In our cases, the patients developed signs and symptoms of cardiac failure secondary to the valve incompetence caused by inflammation and secondary deformity. We observed that the time of onset was variable, and evolution after clinical diagnosis was followed by a continuing loss of myocardial function. This suggests that although overt clinical valvular disease in RA is rare, the prognosis after it appears is related to the specificity and readiness of therapy. However, currently, there is no evidence that classical disease-modifying antirheumatic drugs are efficient in these cases [3]. There are some reports suggesting that cardiac involvement can be attributed to methotrexate-induced accelerated rheumatoid nodulosis (MIARN), a syndrome which is characterized by the appearance of rheumatoid nodules in patients treated with methotrexate and with no previous history of nodulosis [10]. It can compromise mitral, aortic and tricuspid valves leading to cardiac murmurs and valvular regurgitation and has been associated with the HLA-DRB1*0401 allele [10], a rare variant among Colombian patients with RA [11]. The RA activity is not related to MIARN. The location of rheumatoid nodules is usually in the fingers [12]. In case 1, it was suspected that methotrexate was the possible cause of, or at least had some influence on, the development of valvular nodulosis.

Combe et al. [12] explained that EAMs of RA may be aggravated by methotrexate in up to 23% of those patients with previous nodulosis. Accelerated nodulosis, mainly located in the fingers, developed in 11% of the patients that were started on methotrexate and had no previous EAMs. Therapy with hydroxychloroquine actually decreased the incidence of nodulosis related to methotrexate in these patients [12]. A small group of ten patients with MIARN studied by Kerstens et al. [13] showed that this syndrome only appeared in patients during therapy with methotrexate (MTX) but not in patients treated with azathioprine. Interestingly, one patient developed a mitral valve nodule [13]. Dash et al. [14] described a significant improvement in vasculitic lesions and the disappearance of pulmonary MIARN with d-penicillamine.

MIARN should be considered as a possible cause in those cases in which nodulosis appears after an initial trial of methotrexate. This is usually limited to fingers but may involve multiple organ systems, including the cardiac valvular system. When this occurs, treatment includes a multidisciplinary assessment but remains limited and non-specific.

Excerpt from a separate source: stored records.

(** Each check on its own, whatever the others say.  A field is present
    when Python takes it for true: it is neither missing, null nor 0. *)
Definition holds (c : check) (actor : Z) (task_id ratee_id score : option Z)
    (d : DB) : bool :=
  match c with
  | FieldsPresent => truthy task_id && truthy ratee_id && truthy score
  | ScoreInRange =>
      match score with Some sc => (1 <=? sc) && (sc <=? 5) | None => false end
  | TaskCompleted =>
      match rated_task task_id d with
      | Some t => task_status_eqb (Task.status t) TCompleted
      | None => false
      end
  | ActorParticipant =>
      match rated_task task_id d with
      | Some t => among actor (Task.poster_id t) (Task.helper_id t)
      | None => false
      end
  | RateeOther =>
      match rated_task task_id d, ratee_id with
      | Some t, Some ratee =>
          among ratee (Task.poster_id t) (Task.helper_id t)
          && negb (ratee =? actor)
      | _, _ => false
      end
  | NotRatedYet =>
      match task_id, ratee_id with
      | Some tid, Some ratee =>
          negb (existsb (fun r => (Rating.task_id r =? tid)
                                  && (Rating.rater_id r =? actor)
                                  && (Rating.ratee_id r =? ratee))
                        (ratings d))
      | _, _ => false
      end
  end.

(** The first check of the list that fails. *)
Definition first_violated (actor : Z) (task_id ratee_id score : option Z)
    (d : DB) : option check :=
  find (fun c => negb (holds c actor task_id ratee_id score d)) checks.

(** The answer of [create_rating] to a failed check. *)
Definition refusal (c : check) : Response :=
  match c with
  | FieldsPresent =>
      resp (Error "task_id, ratee_id, and score are required") 400
  | ScoreInRange => resp (Error "Score must be between 1 and 5") 400
  | TaskCompleted => resp (Error "Task not found or not completed") 400
  | ActorParticipant => resp (Error "You were not part of this task") 403
  | RateeOther => resp (Error "You can only rate the other participant") 400
  | NotRatedYet =>
      resp (Error "You already rated this user for this task") 400
  end.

We observed that, in the case of our patients, etanercept, the soluble p75 tumor necrosis alpha receptor, had as much of a benefit on the articular disease as on the EAMs, including nodulosis. While some have observed that etanercept seems to induce nodulosis [15], others have not registered an increase of this manifestation in any significant number of patients treated with etanercept [16]. Controlled studies will be needed to further elucidate this.

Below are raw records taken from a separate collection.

(** * Directory comparer (v1.py, v2.py): a shallow embedding and its properties

    The two scripts compare a local directory tree with the trees of a list
    of SFTP servers, by SHA checksums, and optionally delete the remote files
    that have no local counterpart.

    What is modelled, and how:
    - Python dicts used as snapshots are [gmap string file_record]; the dict
      objects live in a heap and are passed by reference, as in the source;
    - Python sets of relative paths are [gset string];
    - exceptions, the heap and the sequence of observable effects are
      threaded by a small monad [M];
    - the outside world (local files, SSH servers, the operator at the
      prompt) is an [env] record of answers;
    - [hashlib] is not part of the repository: a hash object is modelled by
      the bytes fed to it so far, and the digest function of each algorithm
      is a parameter. *)

From Stdlib Require Import NArith List String Ascii.
From Stdlib.Strings Require Import Byte.
From stdpp Require Import base option list gmap sets strings.
From Equations Require Import Equations.
From Equations.Prop Require Import Logic.

#[global] Set Warnings "-clear-no-such-hyp".

(** ** Checksum engine *)

Module Checksum.

(** [bytes.hex()]: two lowercase hexadecimal digits per byte. *)
Definition hex_digit (n : N) : ascii :=
  match n with
  | 0 => "0" | 1 => "1" | 2 => "2" | 3 => "3" | 4 => "4" | 5 => "5"
  | 6 => "6" | 7 => "7" | 8 => "8" | 9 => "9" | 10 => "a" | 11 => "b"
  | 12 => "c" | 13 => "d" | 14 => "e" | _ => "f"
  end%N%char.

Definition hex_of_byte (b : Byte.byte) : string :=
  let n := Byte.to_N b in
  String (hex_digit (n / 16)) (String (hex_digit (n mod 16)) EmptyString).

Fixpoint hex (bs : list Byte.byte) : string :=
  match bs with
  | [] => EmptyString
  | b :: bs' => hex_of_byte b +:+ hex bs'
  end.

Definition is_lower_hex (c : ascii) : bool :=
  bool_decide (c ∈ list_ascii_of_string "0123456789abcdef").

(** A hash object of [hashlib]: the algorithm's name and the message fed so
    far.  [update] appends, [hexdigest] applies the algorithm's digest
    function to the whole message. *)
Record hash_obj := { h_name : string; h_msg : list Byte.byte }.

Definition hashlib_new (hash_algorithm : string) : hash_obj :=
  {| h_name := hash_algorithm; h_msg := [] |}.

Definition update (h : hash_obj) (data : list Byte.byte) : hash_obj :=
  {| h_name := h_name h; h_msg := h_msg h ++ data |}.

(** A file object opened with ['rb'], local or SFTP: the bytes not yet read,
    and a schedule of short reads.  [read size] returns at most [size]
    bytes; while the schedule lasts, the next read returns at most the
    scheduled number of bytes (at least one when any is left).  An empty
    result means end of stream. *)
Record file_obj := { pending : list Byte.byte; short_reads : list positive }.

Valve replacement offers clinical and prognostic improvement for patients with reversible left ventricular dysfunction but requires weighing the operative risk against the clinical benefit. Captopril prescription and cardiology referral are suggested in all cases of clinically apparent cardiac RA [3]. When valve replacement is indicated, some researchers have suggested that prosthetic valves should be avoided as much as possible because these patients are usually involved in multiple drug therapy and have an increased risk of peptic ulcer disease. Therefore, long-term anticoagulation therapy may be relatively contraindicated [17]. Further studies should be carried out to find the optimal management of cardiac valvular nodulosis.